The President indicated that in 2020, Africa imported $4 billion worth of agricultural produce from Russia, 90 per cent of it being wheat and six per cent sunflower oil.

“What stops an African country such as Ghana from producing and consuming its own tropical oils such as palm and coconut oil and trading them with Morocco, which produces wheat?” he asked, stressing that “Africa can and should be self-sufficient”.

Quoting import figures, he said Ghana’s chicken imports in 2021 were estimated at 350,000 tonnes, with forecasts for 2022 being 400,000 tonnes, 14 per cent more.

“None of these imports, ironically, is from African countries. South Africa imports almost $1 billion worth of wheat, rice, frozen meat products and corn per annum, none of which is from any African country,” the President stated.

AfCFTA

He described AfCFTA as “a powerful lever for the transformation of Africa’s economies and food systems” because it linked 54 markets, covering 1.2 billion people, with a combined Gross Domestic Product (GDP) of about $3 trillion into a single market.

He urged Africans to take advantage of the historic opportunity AfCFTA presented, such as the provision of both the impetus and the catalyst needed for sustainable development.

Africa Beyond Aid

Turning his attention to the experts, the President urged the participants to help the continent reach the goal of an Africa Beyond Aid by focusing on the International Monetary Fund’s (IMF’s) unprecedented Special Drawing Rights (SDR) reallocation, for which Africa shared about $33 billion, far less than the $100 billion promised in the 2019 Paris Summit.

The amount, he explained, was intended to provide additional financial resources to address the vast and surging inequities the COVID-19 pandemic had revealed.

President Akufo-Addo also urged the participants to articulate policies that would help strengthen African financial institutions, such as the African Development Bank, the Africa Export-Import Bank (AFREXIMBANK) and the Africa Finance Corporation (AFC), to enable them to take greater responsibility over financing Africa’s development.

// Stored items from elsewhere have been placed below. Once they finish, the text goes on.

(* ===== verification/Memory.v ===== *)
(** The memory manager (src/src/kern/memory.c): physical pages, page tables and
    memory spaces.

    The state is the direct-mapped RAM, one entry per doubleword, the head of the
    free list, the satp register and [main_mtag].  A load or store outside RAM or
    off a doubleword boundary is [Undefined].  The TLB (sfence.vma) and
    sstatus.SUM are not modelled. *)
From Stdlib Require Import ZArith Lia.
From stdpp Require Import base gmap list strings.
From S2P Require Import Prelude Pages Heap Pte.

Open Scope Z_scope.

Record mem : Type := Mem {
  ram : gmap Z Z;
  free_list : Z;
  satp : Z;
  main_mtag : Z;
  memory_initialized : bool
}.

Definition set_ram (r : gmap Z Z) (m : mem) : mem :=
  Mem r (free_list m) (satp m) (main_mtag m) (memory_initialized m).
Definition set_free_list (p : Z) (m : mem) : mem :=
  Mem (ram m) p (satp m) (main_mtag m) (memory_initialized m).

(** ** Loads and stores of doublewords *)

Definition ram_word (a : Z) : bool :=
  (RAM_START <=? a) && (a <? RAM_END) && (a mod 8 =? 0).

Definition rd (m : mem) (a : Z) : Z := default 0 (ram m !! a).

Definition ld (a : Z) (m : mem) : outcome Z :=
  if ram_word a then Done (rd m a) else Undefined.
Definition sd (a v : Z) (m : mem) : outcome mem :=
  if ram_word a then Done (set_ram (<[a := v]> (ram m)) m) else Undefined.

(** [memset(p, 0, 8 * n)] and [memcpy(dst, src, 8 * n)], in doublewords. *)
Fixpoint zero_words (n : nat) (p : Z) (m : mem) : outcome mem :=
  match n with
  | O => Done m
  | S n => m ← sd p 0 m; zero_words n (p + 8) m
  end.
Fixpoint copy_words (n : nat) (dst src : Z) (m : mem) : outcome mem :=
  match n with
  | O => Done m
  | S n => v ← ld src m; m ← sd dst v m; copy_words n (dst + 8) (src + 8) m
  end.

Definition PAGE_WORDS : nat := Z.to_nat (PAGE_SIZE / 8).

(** [for (x = i; x < i + n; x++) body(x)] *)
Fixpoint for_range (n : nat) (i : Z) (body : Z → mem → outcome mem) (m : mem) : outcome mem :=
  match n with
  | O => Done m
  | S n => m ← body i m; for_range n (i + 1) body m
  end.

(** ** Physical pages *)

Definition memory_alloc_page (m : mem) : outcome (Z * mem) :=
  if free_list m =? 0 then Panicked "No free pages available" else
  let newPage := free_list m in
  next ← ld newPage m;
  m ← zero_words PAGE_WORDS newPage (set_free_list next m);
  Done (newPage, m).

(** The alignment test rounds [pp] down when it is aligned, and drops the result:
    [pp] is pushed as it was given. *)
Definition memory_free_page (pp : Z) (m : mem) : outcome mem :=
  let _ := if aligned_ptr pp PAGE_SIZE then round_down_addr pp PAGE_SIZE else pp in
  m ← sd pp (free_list m) m;
  Done (set_free_list pp m).

#[export] Instance mem_PageAlloc : PageAlloc mem := {
  page_alloc := memory_alloc_page;
  page_free := memory_free_page
}.

(** ** Page tables *)

Definition active_space_mtag (m : mem) : Z := satp m.
Definition active_memory_space (m : mem) : Z := satp m.
Definition active_space_root (m : mem) : Z := mtag_to_root (active_space_mtag m).

Definition memory_space_switch (mtag : Z) (m : mem) : Z * mem :=
  (satp m, Mem (ram m) (free_list m) mtag (main_mtag m) (memory_initialized m)).

(** One level of [walk_pt]: the table that entry [i] of [table] points to, which
    is created when the entry is not valid. *)
Definition walk_level (table i create : Z) (m : mem) : outcome (option (Z * mem)) :=
  e ← ld (table + 8 * i) m;
  if has PTE_V e then Done (Some (entry_page e, m)) else
  if create =? 0 then Done None else
  '(pt_new, m) ← memory_alloc_page m;
  m ← sd (table + 8 * i) (pte_word (ptab_pte pt_new 0)) m;
  e ← ld (table + 8 * i) m;
  Done (Some (entry_page e, m)).

Definition walk_pt (root vma create : Z) (m : mem) : outcome (option Z * mem) :=
  if negb (wellformed_vma vma) then Done (None, m) else
  r ← walk_level root (VPN2 vma) create m;
  match r with
  | None => Done (None, m)
  | Some (pt1, m) =>
      r ← walk_level pt1 (VPN1 vma) create m;
      match r with
      | None => Done (None, m)
      | Some (pt0, m) => Done (Some (pt0 + 8 * VPN0 vma), m)
      end
  end.

Definition memory_alloc_and_map_page (vma rwxug_flags : Z) (m : mem) : outcome (Z * mem) :=
  if negb (wellformed_vma vma) then
    Panicked "not well formed because Address bits 63:38 must be all 0 or all 1"
  else
  '(newPP, m) ← memory_alloc_page m;
  let pt2 := active_space_root m in
  '(pt0_pte, m) ← walk_pt pt2 vma 1 m;
  pt0_pte ← deref pt0_pte;
  m ← sd pt0_pte (pte_word (leaf_pte newPP rwxug_flags)) m;
  Done (vma, m).

(** [int numPages]: the quotient is cut to [int], then counted up. *)
Definition num_pages (size : Z) : Z :=
  let n := s32 (size / PAGE_SIZE) in
  if 0 <? size mod PAGE_SIZE then n + 1 else n.

Definition memory_alloc_and_map_range (vma size rwxug_flags : Z) (m : mem) : outcome (Z * mem) :=
  m ← for_range (Z.to_nat (num_pages size)) 0
        (λ x m, '(_, m) ← memory_alloc_and_map_page (u64 (vma + x * PAGE_SIZE)) rwxug_flags m;
                Done m) m;
  Done (vma, m).

Definition set_flags (f : Z) (e : pte) : pte := Pte f (rsw e) (ppn e) (reserved e) (pbmt e) (pte_n e).

Definition memory_set_page_flags (vp rwxug_flags : Z) (m : mem) : outcome mem :=
  '(pte_0, m) ← walk_pt (active_space_root m) vp 0 m;
  match pte_0 with
  | None => Panicked "tryng to set the flag of something that does not have a pte"
  | Some a =>
      e ← ld a m;
      sd a (pte_word (set_flags (u8 (Z.lor (Z.lor (Z.lor rwxug_flags PTE_A) PTE_D) PTE_V))
                        (word_pte e))) m
  end.

Definition memory_set_range_flags (vp size rwxug_flags : Z) (m : mem) : outcome mem :=
  for_range (Z.to_nat (num_pages size)) 0
    (λ x m, memory_set_page_flags (u64 (vp + x * PAGE_SIZE)) rwxug_flags m) m.

(** ** Unmapping *)

(** The V flag is cleared in the copy [curr_pt0_entry] only. *)
Definition unmap_pt0_entry (pt0 vpn0 : Z) (m : mem) : outcome mem :=
  e ← ld (pt0 + 8 * vpn0) m;
  if negb (has PTE_V e) then Done m else
  if negb (has PTE_U e) then Done m else
  memory_free_page (entry_page e) m.

(** The entries that the two upper loops skip. *)
Definition unmap_skips (e : Z) : bool :=
  negb (has PTE_V e) || has PTE_R e || has PTE_W e || has PTE_X e || has PTE_G e.

Definition unmap_pt1_entry (pt1 vpn1 : Z) (m : mem) : outcome mem :=
  e ← ld (pt1 + 8 * vpn1) m;
  if unmap_skips e then Done m else
  for_range (Z.to_nat PTE_CNT) 0 (unmap_pt0_entry (entry_page e)) m.

Definition unmap_pt2_entry (pt2 vpn2 : Z) (m : mem) : outcome mem :=
  e ← ld (pt2 + 8 * vpn2) m;
  if unmap_skips e then Done m else
  for_range (Z.to_nat PTE_CNT) 0 (unmap_pt1_entry (entry_page e)) m.

Definition memory_unmap_and_free_user (m : mem) : outcome mem :=
  for_range (Z.to_nat PTE_CNT) 0 (unmap_pt2_entry (active_space_root m)) m.

Definition memory_space_reclaim (m : mem) : outcome mem :=
  m ← memory_unmap_and_free_user m;
  let '(_, m) := memory_space_switch (main_mtag m) m in
  Done m.

(** ** Page faults *)

(** The handler maps the page, or calls [process_exit]. *)
Inductive fault_result : Type :=
| FaultMapped (m : mem)
| FaultExit (m : mem).

Definition memory_handle_page_fault (vptr : Z) (m : mem) : outcome fault_result :=
  if (USER_START_VMA <=? vptr) && (vptr <=? USER_END_VMA) then
    '(_, m) ← memory_alloc_and_map_page vptr (Z.lor (Z.lor PTE_W PTE_R) PTE_U) m;
    Done (FaultMapped m)
  else Done (FaultExit m).

(** ** Cloning a memory space *)

Definition clone_pt0_entry (pt0_old pt0_new vpn0 : Z) (m : mem) : outcome mem :=
  e ← ld (pt0_old + 8 * vpn0) m;
  m ← sd (pt0_new + 8 * vpn0) e m;
  if negb (has PTE_V e) then Done m else
  if has PTE_G e then Done m else
  '(pp, m) ← memory_alloc_page m;
  m ← sd (pt0_new + 8 * vpn0) (pte_word (leaf_pte pp (flags (word_pte e)))) m;
  copy_words PAGE_WORDS pp (entry_page e) m.

Definition clone_pt1_entry (pt1_old pt1_new vpn1 : Z) (m : mem) : outcome mem :=
  e ← ld (pt1_old + 8 * vpn1) m;
  m ← sd (pt1_new + 8 * vpn1) e m;
  if negb (has PTE_V e) then Done m else
  if has PTE_G e then Done m else
  '(pt0_new, m) ← memory_alloc_page m;
  m ← sd (pt1_new + 8 * vpn1) (pte_word (ptab_pte pt0_new (flags (word_pte e)))) m;
  for_range (Z.to_nat PTE_CNT) 0 (clone_pt0_entry (entry_page e) pt0_new) m.

Definition clone_pt2_entry (pt2_old pt2_new vpn2 : Z) (m : mem) : outcome mem :=
  e ← ld (pt2_old + 8 * vpn2) m;
  m ← sd (pt2_new + 8 * vpn2) e m;
  if negb (has PTE_V e) then Done m else
  if has PTE_G e then Done m else
  '(pt1_new, m) ← memory_alloc_page m;
  m ← sd (pt2_new + 8 * vpn2) (pte_word (ptab_pte pt1_new (flags (word_pte e)))) m;
  for_range (Z.to_nat PTE_CNT) 0 (clone_pt1_entry (entry_page e) pt1_new) m.

Definition memory_space_clone (asid : Z) (m : mem) : outcome (Z * mem) :=
  let pt2_old := active_space_root m in
  '(pt2_new, m) ← memory_alloc_page m;
  m ← zero_words PAGE_WORDS pt2_new m;
  m ← for_range (Z.to_nat PTE_CNT) 0 (clone_pt2_entry pt2_old pt2_new) m;
  Done (make_mtag pt2_new, m).

(** ** Initialisation *)

(** The symbols of the linker script and the three static tables, which the
    linker places in .bss. *)
Record kimg : Type := Kimg {
  kimg_start : Z; kimg_text_start : Z; kimg_text_end : Z;
  kimg_rodata_start : Z; kimg_rodata_end : Z; kimg_data_start : Z; kimg_end : Z;
  main_pt2 : Z; main_pt1 : Z; main_pt0 : Z
}.

(** [for (pp = a; pp < fin; pp += step) body(pp)] *)
Fixpoint for_step (fuel : nat) (pp fin step : Z) (body : Z → mem → outcome mem) (m : mem) :
  outcome mem :=
  if pp <? fin then
    match fuel with
    | O => OutOfFuel
    | S k => m ← body pp m; for_step k (pp + step) fin step body m
    end
  else Done m.
Definition for_pages (pp fin step : Z) (body : Z → mem → outcome mem) (m : mem) : outcome mem :=
  for_step (Z.to_nat ((fin - pp) / step + 1)) pp fin step body m.

Definition map_main (k : kimg) (m : mem) : outcome mem :=
  let leaf (table index p flags : Z) := sd (table + 8 * index) (pte_word (leaf_pte p flags)) in
  m ← for_pages 0 RAM_START_PMA GIGA_SIZE
        (λ pma, leaf (main_pt2 k) (VPN2 pma) pma (Z.lor (Z.lor PTE_R PTE_W) PTE_G)) m;
  m ← sd (main_pt2 k + 8 * VPN2 RAM_START_PMA) (pte_word (ptab_pte (main_pt1 k) PTE_G)) m;
  m ← sd (main_pt1 k + 8 * VPN1 RAM_START_PMA) (pte_word (ptab_pte (main_pt0 k) PTE_G)) m;
  m ← for_pages (kimg_text_start k) (kimg_text_end k) PAGE_SIZE
        (λ pp, leaf (main_pt0 k) (VPN0 pp) pp (Z.lor (Z.lor PTE_R PTE_X) PTE_G)) m;
  m ← for_pages (kimg_rodata_start k) (kimg_rodata_end k) PAGE_SIZE
        (λ pp, leaf (main_pt0 k) (VPN0 pp) pp (Z.lor PTE_R PTE_G)) m;
  m ← for_pages (kimg_data_start k) (RAM_START + MEGA_SIZE) PAGE_SIZE
        (λ pp, leaf (main_pt0 k) (VPN0 pp) pp (Z.lor (Z.lor PTE_R PTE_W) PTE_G)) m;
  for_pages (RAM_START + MEGA_SIZE) RAM_END MEGA_SIZE
    (λ pp, leaf (main_pt1 k) (VPN1 pp) pp (Z.lor (Z.lor PTE_R PTE_W) PTE_G)) m.

(** The loop that links the free pages: [n] nodes after [page], the last one
    ended with NULL. *)
Fixpoint link_pages (n : nat) (page : Z) (m : mem) : outcome mem :=
  match n with
  | O => sd page 0 m
  | S n =>
      m ← sd page (u64 (page + PAGE_SIZE)) m;
      page ← ld page m;
      link_pages n page m
  end.

(** The end of the initial heap. *)
Definition init_heap_end (k : kimg) : Z :=
  let heap_start := kimg_end k in
  let heap_end := round_up_ptr heap_start PAGE_SIZE in
  if heap_end - heap_start <? HEAP_INIT_MIN
  then u64 (heap_end + round_up_size (HEAP_INIT_MIN - (heap_end - heap_start)) PAGE_SIZE)
  else heap_end.

Definition memory_init (k : kimg) (m : mem) : outcome (heap mem) :=
  _ ← kassert (RAM_START =? kimg_start k);
  if MEGA_SIZE <? kimg_end k - kimg_start k then Panicked "Kernel too large" else
  m ← map_main k m;
  let mtag := make_mtag (main_pt2 k) in
  let m := Mem (ram m) (free_list m) mtag mtag (memory_initialized m) in
  let heap_end' := init_heap_end k in
  if RAM_END <? heap_end' then Panicked "Not enough memory" else
  h ← heap_init (kimg_end k) heap_end' m;
  let m := set_free_list heap_end' (heap_pages h) in
  let page_cnt := (RAM_END - heap_end') / PAGE_SIZE in
  m ← link_pages (Z.to_nat (u64 (page_cnt - 1))) (free_list m) m;
  Done (Heap (heap_initialized h) (heap_start h) (heap_end h)
          (Mem (ram m) (free_list m) (satp m) (main_mtag m) true)).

He also charged them to advance for debt cancellation for African countries to provide a sound foundation for our future progress.

The Vice-Chancellor of the UPSA, Prof. Abednego Feehi Okoe Amartey, for his part, explained that Ghana Beyond Aid was a national, non-partisan call to effectively harness all resources and deploy them efficiently for rapid economic and social transformation.

He said Ghana Beyond Aid presupposed that there was the need for a renewal of mindset and resolve to break the cycle of dependency on the donor community.

Prof. Amartey said the central theme of the conference was that the continent must scale-up all interventions in order to be self-reliant.